Exercise prompt >>
From the entries below, return only the lines starting at the one that contains "rs_words g' = rs_words" and ending at the one that contains "(** The peers", exactly as they stand.

Collection entries >>
(** ** Runs of the same draws *)

(** [g'] is the generator [g] further along its words: it has been read,
    and nothing has put it elsewhere. *)
Definition further (g g' : RandomState) : Prop :=
  rs_words g' = rs_words g ∧ (rs_pos g ≤ rs_pos g')%nat.

(** Two generator states from which the same draws will come. *)
Definition same_draws (g1 g2 : RandomState) : Prop :=
  rs_pos g1 = rs_pos g2
  ∧ ∀ n, (rs_pos g1 ≤ n)%nat → rs_stream g1 n = rs_stream g2 n.

Definition same_pair {A} (x1 x2 : A * RandomState) : Prop :=
  x1.1 = x2.1 ∧ same_draws x1.2 x2.2.

(** Two runs with the same outcome: the same value and generators of the
    same draws, or the same exception. *)
Definition same_run {A} (r1 r2 : result (A * RandomState)) : Prop :=
  match r1, r2 with
  | Ok x1, Ok x2 => same_pair x1 x2
  | Raise e1, Raise e2 => e1 = e2
  | _, _ => False
  end.

Definition same_state {A} (f : A → RandomState) (r1 r2 : result A) : Prop :=
  match r1, r2 with
  | Ok x1, Ok x2 => same_draws (f x1) (f x2)
  | Raise e1, Raise e2 => e1 = e2
  | _, _ => False
  end.

(** ** A small stroke data set to run the notebook on *)

Module Demo.

Definition cols : list string :=
  ["age"; "hypertension"; "heart_disease"; "ever_married";
   "residence_type_rural"; "bmi";
   "gender_female"; "gender_male";
   "work_type_private"; "work_type_self";
   "smoking_status_never"; "smoking_status_smokes"].

Definition X_train : DataFrame := mkDataFrame cols
  [ mkRow 0 [40; 0; 0; 1; 0; 22; 1; 0; 1; 0; 1; 0];
    mkRow 1 [42; 0; 0; 1; 1; 24; 0; 1; 1; 0; 1; 0];
    mkRow 2 [44; 1; 0; 0; 0; 26; 1; 0; 0; 1; 0; 1];
    mkRow 3 [46; 0; 0; 1; 0; 23; 0; 1; 1; 0; 1; 0];
    mkRow 4 [48; 0; 1; 1; 1; 25; 1; 0; 0; 1; 1; 0];
    mkRow 5 [50; 0; 0; 0; 0; 27; 0; 1; 1; 0; 0; 1];
    mkRow 6 [70; 1; 1; 1; 0; 30; 1; 0; 1; 0; 0; 1];
    mkRow 7 [72; 1; 0; 1; 1; 32; 0; 1; 0; 1; 0; 1];
    mkRow 8 [74; 0; 1; 1; 0; 34; 1; 0; 1; 0; 1; 0];
    mkRow 9 [76; 1; 1; 0; 0; 31; 0; 1; 0; 1; 0; 1];
    mkRow 10 [78; 1; 0; 1; 1; 33; 1; 0; 1; 0; 0; 1];
    mkRow 11 [80; 1; 1; 1; 0; 35; 0; 1; 0; 1; 1; 0] ].

Definition y_train : list Q := [0; 0; 0; 0; 0; 0; 1; 1; 1; 1; 1; 1].
(** The peers [remove_filled_candidates] visits for [p], in its order: row
    and column interleaved, then the block. *)
Definition visited (p : pos) : list pos :=
  flat_map (fun k => [(p.1, k); (k, p.2)]) (range 0 9) ++
  box ((p.1 / 3) * 3) ((p.1 / 3) * 3 + 3) ((p.2 / 3) * 3) ((p.2 / 3) * 3 + 3).

(** A run of in-place writes, and what it does to one cell. *)
Definition apply_ops (ops : list (pos * (Cell -> Cell))) (h : grid) : grid :=
  fold_left (fun h e => upd h (fst e) (snd e)) ops h.

Definition cell_ops (ops : list (pos * (Cell -> Cell))) (q : pos) (x : Cell) : Cell :=
  fold_left (fun x e => if pos_eqb (fst e) q then snd e x else x) ops x.

Definition propagate_ops (val : option Z) (p : pos) : list (pos * (Cell -> Cell)) :=
  (p, set_candidates []) :: map (fun q => (q, drop_cell val)) (visited p).

(** What the propagation from [p], which holds [val], does to the cell at
    [q]. *)
Definition propagated (val : option Z) (p q : pos) (x : Cell) : Cell :=
  if pos_eqb p q then set_candidates [] x
  else if mem_pos q (scan p) then prune_cell val x
  else x.

(** The cell at [q] after the propagation from every position of [filled],
    the values being read in [g]. *)
Definition propagated_all (g : grid) (filled : list pos) (q : pos) (x : Cell) : Cell :=
  fold_left (fun x p => propagated (value (cell g p)) p q x) filled x.

(** ** Strategy passes: what they keep and when they report a change *)

(** What no strategy pass breaks: the 9x9 shape, every resolved cell (the
    whole cell), the absence of a given flag, candidate lists being sets and
    not growing. *)
Definition careful (g g' : grid) : Prop :=
  (wf_grid g -> wf_grid g') /\
  (forall q, value (cell g q) <> None -> cell g' q = cell g q) /\
  (forall q, given (cell g' q) = true -> given (cell g q) = true) /\
  (forall q, NoDup (candidates (cell g q)) -> NoDup (candidates (cell g' q))) /\
  (forall q, length (candidates (cell g' q)) <= length (candidates (cell g q))).
(** The bases of [2..89] on which a round accepts the composite 91. *)
Definition strong_liars_91 : list Z :=
  [9; 10; 12; 16; 17; 22; 29; 38; 53; 62; 69; 74; 75; 79; 81; 82].

Definition is_liar_91 (a : Z) : bool := existsb (Z.eqb a) strong_liars_91.

(** What [generate_prime(half)] promises of its result. *)
Definition probable_prime (half p : Z) : Prop :=
  Z.odd p = true /\ 2 ^ (half - 1) <= p < 2 ^ half /\
  exists r0 r1, is_prime p default_k r0 = Ok (true, r1).

(** What [generate_keypair] promises of the pair it returns. *)
Definition keypair_shape (half : Z) (pub : public_key) (priv : private_key)
  : Prop :=
  exists p q e d,
    pub = (p * q, e) /\ priv = (p * q, d) /\ p <> q /\
    probable_prime half p /\ probable_prime half q /\
    2 <= e <= (p - 1) * (q - 1) - 1 /\
    gcd e ((p - 1) * (q - 1)) = 1 /\
    (e * d) mod ((p - 1) * (q - 1)) = 1 /\
    0 <= d < (p - 1) * (q - 1).

(** The draws that make [generate_keypair] return the key pair of two
    given primes: [p], five bases, [q], five bases, and the draw that
    [randint] turns into [e = phi - 1]. *)
Definition tape_for (p q : Z) : rng :=
  tape_of [p; 0; 0; 0; 0; 0; q; 0; 0; 0; 0; 0; (p - 1) * (q - 1) - 3].

(** One unit under the exponent [x] and the modulus [n]. *)
Definition modexp (n x u : Z) : Z := u ^ x mod n.

(** One decrypted value is a byte. *)
Definition is_byte_value (v : Z) : Prop := 0 <= v <= 255.

(** One value is a code point, so that [chr] accepts it. *)
Definition is_codepoint (v : Z) : Prop := 0 <= v < 0x110000.

(** The session holds a key pair that [generate_keypair] returned for at
    least 24 bits and whose modulus is the product of two primes. *)
Definition sound_keys (s : session) : Prop :=
  exists fuel bits r r' n e d p q,
    generate_keypair fuel bits r = Ok (((n, e), (n, d)), r') /\
    24 <= bits /\ Z.prime p /\ Z.prime q /\ n = p * q /\
    ss_public_key s = Some (n, e) /\ ss_private_key s = Some (n, d).

(** A session after a 24-bit key generation, for examples. *)
Definition key_session_24 : session :=
  set_keys (4235339, 4231223) (4235339, 4231223)
           (set_last_key_bits 24 initial_session).

(** The warnings of the checks that are made again once a button is
    pressed. *)
Definition repeated_check_warning (e : ui_event) : bool :=
  match e with
  | NoKeysOnTextEncrypt | NoKeysOnTextDecrypt | NoTextOnDecrypt
  | NoKeysOnImageEncrypt | NoKeysOnImageDecrypt | NoImageOnDecrypt => true
  | _ => false
  end.

(** What every run of the script keeps true of the session: the two
    keys are absent together or are the two halves of one result of
    [generate_keypair]; without keys no text and no ciphertext is stored;
    the image bytes and the image type are absent together. *)
Definition session_invariant (s : session) : Prop :=
  ((ss_public_key s = None /\ ss_private_key s = None) \/
   (exists fuel bits r r' pub priv,
      generate_keypair fuel bits r = Ok ((pub, priv), r') /\
      ss_public_key s = Some pub /\ ss_private_key s = Some priv)) /\
  (ss_public_key s = None ->
   ss_encrypted_text_msg s = [] /\ ss_original_text_msg s = [] /\
   ss_decrypted_text_msg s = [] /\ ss_encrypted_image_data s = []) /\
  (ss_original_image_bytes s = None <-> ss_original_image_type s = None).
(** C3, amended: a failure of the provider client is absorbed at every call
    site.  In the ordering call and in the scope classification it becomes
    the fallback order; in the adequacy call the default score 0.5, which
    is inadequate; in generation it is recorded as the generation error and
    counted as an attempt, retried while the counter is below 2; in
    evaluation it becomes an automatic approval of the current candidate,
    and the run returns success. *)
Theorem C3_provider_failure_absorbed :
  (forall c st n e,
     selected_tool_order st = [] ->
     generate_with_tools c n = Raise e ->
     determine_order c st n = (Continue (fallback_order st), S n) /\
     selected_tool_order (fallback_order st) = [0; 1; 2]) /\
  (forall c st n response e,
     selected_tool_order st = [] ->
     generate_with_tools c n = Ok response ->
     known_indices (resp_tool_calls response) = [] ->
     generate c (S n) = Raise e ->
     determine_order c st n = (Continue (fallback_order st), S (S n))) /\
  (forall c n e,
     generate c n = Raise e ->
     relevance_score_of (generate c n) = (1 # 2)%Q /\
     ge_0_8 (relevance_score_of (generate c n)) = false) /\
  (forall libs c st n e,
     selected_tables st <> None ->
     generate c n = Raise e ->
     exists st1,
       sql_generation_node libs c st n = (Ok st1, S n) /\
       sql_generation_error st1 =
         Some ("SQL generation error: " ++ exn_str e)%string /\
       sql_generation_attempts st1 = sql_generation_attempts st + 1 /\
       should_retry_sql st1 =
         if sql_generation_attempts st + 1 <? 2
         then node_sql_generation else node_error) /\
  (forall libs c st n e,
     generate c n = Raise e ->
     exists st1,
       evaluation_node libs c st n = (st1, S n) /\
       final_sql st1 = generated_sql st /\
       workflow_complete st1 = true /\
       dict_get (evaluation_result st1) "feedback" =
         Some (JStr ("Auto-approved due to error: " ++ exn_str e)%string) /\
       should_regenerate_sql st1 = Ok (END, st1)) /\
  (forall libs c q k st n e,
     run_to libs c q k = Ok (node_evaluation, st, n) ->
     generate c n = Raise e ->
     exists out,
       run_nlp_to_sql libs c q = Ok out /\
       success out = true /\ sql out = generated_sql st).
Proof.
  repeat apply conj.
  - intros c st n e E G. unfold determine_order. rewrite E, G. split; reflexivity.
  - intros c st n response e E G K F. unfold determine_order.
    rewrite E, G, extract_tool_order_spec, K, F. reflexivity.
  - intros c n e G. rewrite G. split; [reflexivity | vm_compute; reflexivity].
  - intros libs c st n e T G. unfold sql_generation_node. rewrite G.
    destruct (selected_tables st); [|congruence].
    eexists. split; [reflexivity|]. repeat split.
  - intros libs c st n e G. unfold evaluation_node, parse_judgment. rewrite G.
    eexists. split; [reflexivity|]. repeat split.
  - intros libs c q k st n e R G.
    destruct (run_to_sound _ _ _ _ _ _ _ R)
      as [[_ [[F1 [F2 F3]] [ST [A [s [GS T]]]]]] _].
    assert (R1 : run_to libs c q (S k) =
      Ok (END,
          set_workflow_complete true
            (set_final_sql (generated_sql st)
               (set_evaluation_result
                  (auto_approved ("Auto-approved due to error: " ++ exn_str e)%string)
                  st)),
          S n)).
    { rewrite (run_to_step _ _ _ _ _ _ _ R). cbn [step].
      unfold evaluation_node, parse_judgment. rewrite G. reflexivity. }
    pose proof (run_to_END _ _ _ _ _ _ R1) as I.
    rewrite (run_result _ _ _ _ I). eexists. split; [reflexivity|].
    unfold format_result; state_simpl. rewrite GS. cbn [truthy_opt]. rewrite T.
    split; reflexivity.
Qed.

Lemma C3_provider_failure_absorbed_witness :
  exists out,
    run_nlp_to_sql Example.libs Example.down_at_evaluation "q" = Ok out /\
    success out = true /\ sql out = Some "SELECT 1".
Proof.
  destruct (proj2 (proj2 (proj2 (proj2 (proj2 C3_provider_failure_absorbed))))
              Example.libs Example.down_at_evaluation "q" 2
              Example.after_candidate 3 (APIError "fallback unauthorized")
              ltac:(vm_compute; reflexivity) ltac:(vm_compute; reflexivity))
    as [out [R [S Q]]].
  exists out. repeat split; assumption.
Defined.
(** C2 (as amended).  When the candidates fall into groups (matching is
    transitive on the input), the output of [dedup] is made of input
    candidates, holds exactly one entry per group, and that entry has the
    maximum power of its group.  Processing the candidates in another order
    ([dc'] holds the cells of [dc], permuted) keeps, for every group, an entry
    of the same power; when no two matching cells have equal power, the two
    outputs have the same members. *)
Theorem dedup_order_independent_on_groups (dc dc' : list (list Cell)) :
  Permutation (concat dc) (concat dc') ->
  grouped n_id_cell (concat dc) ->
  incl (dedup n_id_cell dc) (concat dc) /\
  separated n_id_cell (dedup n_id_cell dc) /\
  (forall x, In x (concat dc) ->
     exists y, In y (dedup n_id_cell dc) /\ same_cell n_id_cell x y = true) /\
  (forall x y, In y (dedup n_id_cell dc) -> In x (concat dc) ->
     same_cell n_id_cell x y = true -> pss_pow x <= pss_pow y) /\
  (forall y, In y (dedup n_id_cell dc) ->
     exists y', In y' (dedup n_id_cell dc') /\
                same_cell n_id_cell y y' = true /\ pss_pow y == pss_pow y') /\
  (no_ties n_id_cell (concat dc) ->
   forall y, In y (dedup n_id_cell dc) <-> In y (dedup n_id_cell dc')).
Proof.
  intros Hp Hgr.
  assert (Hgr' := grouped_Permutation _ _ Hp Hgr).
  destruct (dedup_groups dc Hgr) as (Hincl & Hsep & Hrep).
  destruct (dedup_groups dc' Hgr') as (Hincl' & _ & _).
  split; [exact Hincl|]. split; [exact Hsep|]. split; [|split; [|split]].
  - intros x Hx. destruct (Hrep x Hx) as (y & Hy & Hxy & _). eauto.
  - intros x y Hy Hx. apply (dedup_keeps_maximum dc); assumption.
  - intros y Hy. apply (dedup_same_power dc); assumption.
  - intros Hties y. split; intro Hy.
    + destruct (dedup_same_power dc dc' y Hp Hgr Hy) as (y' & Hy' & Hyy' & Heq).
      replace y with y'; [exact Hy'|]. symmetry.
      apply Hties; try assumption; [apply Hincl, Hy|].
      eapply Permutation_in; [apply Permutation_sym, Hp|]. apply Hincl', Hy'.
    + destruct (dedup_same_power dc' dc y (Permutation_sym Hp) Hgr' Hy)
        as (y' & Hy' & Hyy' & Heq).
      replace y with y'; [exact Hy'|]. symmetry.
      apply Hties; try assumption; [|apply Hincl, Hy'].
      eapply Permutation_in; [apply Permutation_sym, Hp|]. apply Hincl', Hy.
Qed.
(** C9.  The loop of [generateVeoVideo] sends one poll request after each
    5000 ms delay, always the same delay, and has no other way out than a
    test that sees [done] or a request that fails.  If every operation the
    loop sees is pending, it is still polling after any number of
    iterations, and the function has not returned.  If the first operation
    that is not pending is the k-th one seen, the loop exits having sent
    exactly k requests; if instead the request after k pending operations
    fails, the loop ends with that failure.  Conversely a loop that exited
    holds an operation that is done, and a loop that failed holds the
    failure of its last request. *)
Theorem C9_polling_loop (reply : nat -> Completion Veo.Operation) (submitted : Veo.Operation) :
  (forall n : nat,
      (forall j, (j <= n)%nat -> Veo.pending (Veo.observed reply submitted j)) ->
      exists op, Veo.run reply n (Veo.start submitted)
                 = Veo.Polling (Veo.mkLoop op n (replicate n 5000)))
  /\ ((forall j, Veo.pending (Veo.observed reply submitted j)) ->
      forall (n : nat) (api_key : string),
        Veo.generateVeoVideo_from reply api_key n submitted = None)
  /\ (forall (k : nat) (op : Veo.Operation),
        (forall j, (j < k)%nat -> Veo.pending (Veo.observed reply submitted j)) ->
        Veo.observed reply submitted k = Normal op -> Veo.done op = true ->
        forall n, (k < n)%nat ->
          Veo.run reply n (Veo.start submitted)
          = Veo.Exited (Veo.mkLoop op k (replicate k 5000)))
  /\ (forall (k : nat) (e : Thrown),
        (forall j, (j <= k)%nat -> Veo.pending (Veo.observed reply submitted j)) ->
        reply k = Throw e ->
        forall n, (k < n)%nat ->
          exists op, Veo.run reply n (Veo.start submitted)
                     = Veo.Failed e (Veo.mkLoop op (S k) (replicate (S k) 5000)))
  /\ (forall n l, Veo.run reply n (Veo.start submitted) = Veo.Exited l ->
        Veo.done (Veo.operation l) = true)
  /\ (forall n e l, Veo.run reply n (Veo.start submitted) = Veo.Failed e l ->
        reply (Nat.pred (Veo.polls l)) = Throw e).
Proof.
  assert (Hpoll : forall n,
    (forall j, (j <= n)%nat -> Veo.pending (Veo.observed reply submitted j)) ->
    exists op, Veo.done op = false
      /\ Veo.run reply n (Veo.start submitted)
         = Veo.Polling (Veo.mkLoop op n (replicate n 5000))).
  { intros n Hpend. destruct (Hpend n (le_n n)) as (op & Hop & Hdone).
    exists op. split; [exact Hdone|].
    rewrite (run_polling reply n (Veo.start submitted) op); [reflexivity| |exact Hop].
    intros j Hj. apply Hpend. lia. }
  split; [|split; [|split; [|split; [|split]]]].
  - intros n Hpend. destruct (Hpoll n Hpend) as (op & _ & H). exists op. exact H.
  - intros Hpend n api_key. unfold Veo.generateVeoVideo_from.
    destruct (Hpoll n (fun j _ => Hpend j)) as (op & _ & ->). reflexivity.
  - intros k op Hpend Hk Hdone n Hn.
    replace n with (k + S (n - S k))%nat by lia. rewrite run_add.
    rewrite (run_polling reply k (Veo.start submitted) op Hpend Hk).
    cbn [Veo.run]. unfold Veo.iteration. cbn [Veo.operation]. rewrite Hdone.
    reflexivity.
  - intros k e Hpend He n Hn.
    destruct (Hpoll k Hpend) as (op & Hdone & Hrun). exists op.
    replace n with (k + S (n - S k))%nat by lia. rewrite run_add, Hrun.
    cbn [Veo.run]. unfold Veo.iteration. cbn [Veo.operation Veo.polls Veo.sleeps].
    rewrite Hdone, He. rewrite replicate_snoc. reflexivity.
  - intros n l. apply run_exited.
  - intros n e l. apply run_failed.
Qed.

Result of the exercise >>
  rs_words g' = rs_words g ∧ (rs_pos g ≤ rs_pos g')%nat.

(** Two generator states from which the same draws will come. *)
Definition same_draws (g1 g2 : RandomState) : Prop :=
  rs_pos g1 = rs_pos g2
  ∧ ∀ n, (rs_pos g1 ≤ n)%nat → rs_stream g1 n = rs_stream g2 n.

Definition same_pair {A} (x1 x2 : A * RandomState) : Prop :=
  x1.1 = x2.1 ∧ same_draws x1.2 x2.2.

(** Two runs with the same outcome: the same value and generators of the
    same draws, or the same exception. *)
Definition same_run {A} (r1 r2 : result (A * RandomState)) : Prop :=
  match r1, r2 with
  | Ok x1, Ok x2 => same_pair x1 x2
  | Raise e1, Raise e2 => e1 = e2
  | _, _ => False
  end.

Definition same_state {A} (f : A → RandomState) (r1 r2 : result A) : Prop :=
  match r1, r2 with
  | Ok x1, Ok x2 => same_draws (f x1) (f x2)
  | Raise e1, Raise e2 => e1 = e2
  | _, _ => False
  end.

(** ** A small stroke data set to run the notebook on *)

Module Demo.

Definition cols : list string :=
  ["age"; "hypertension"; "heart_disease"; "ever_married";
   "residence_type_rural"; "bmi";
   "gender_female"; "gender_male";
   "work_type_private"; "work_type_self";
   "smoking_status_never"; "smoking_status_smokes"].

Definition X_train : DataFrame := mkDataFrame cols
  [ mkRow 0 [40; 0; 0; 1; 0; 22; 1; 0; 1; 0; 1; 0];
    mkRow 1 [42; 0; 0; 1; 1; 24; 0; 1; 1; 0; 1; 0];
    mkRow 2 [44; 1; 0; 0; 0; 26; 1; 0; 0; 1; 0; 1];
    mkRow 3 [46; 0; 0; 1; 0; 23; 0; 1; 1; 0; 1; 0];
    mkRow 4 [48; 0; 1; 1; 1; 25; 1; 0; 0; 1; 1; 0];
    mkRow 5 [50; 0; 0; 0; 0; 27; 0; 1; 1; 0; 0; 1];
    mkRow 6 [70; 1; 1; 1; 0; 30; 1; 0; 1; 0; 0; 1];
    mkRow 7 [72; 1; 0; 1; 1; 32; 0; 1; 0; 1; 0; 1];
    mkRow 8 [74; 0; 1; 1; 0; 34; 1; 0; 1; 0; 1; 0];
    mkRow 9 [76; 1; 1; 0; 0; 31; 0; 1; 0; 1; 0; 1];
    mkRow 10 [78; 1; 0; 1; 1; 33; 1; 0; 1; 0; 0; 1];
    mkRow 11 [80; 1; 1; 1; 0; 35; 0; 1; 0; 1; 1; 0] ].

Definition y_train : list Q := [0; 0; 0; 0; 0; 0; 1; 1; 1; 1; 1; 1].
(** The peers [remove_filled_candidates] visits for [p], in its order: row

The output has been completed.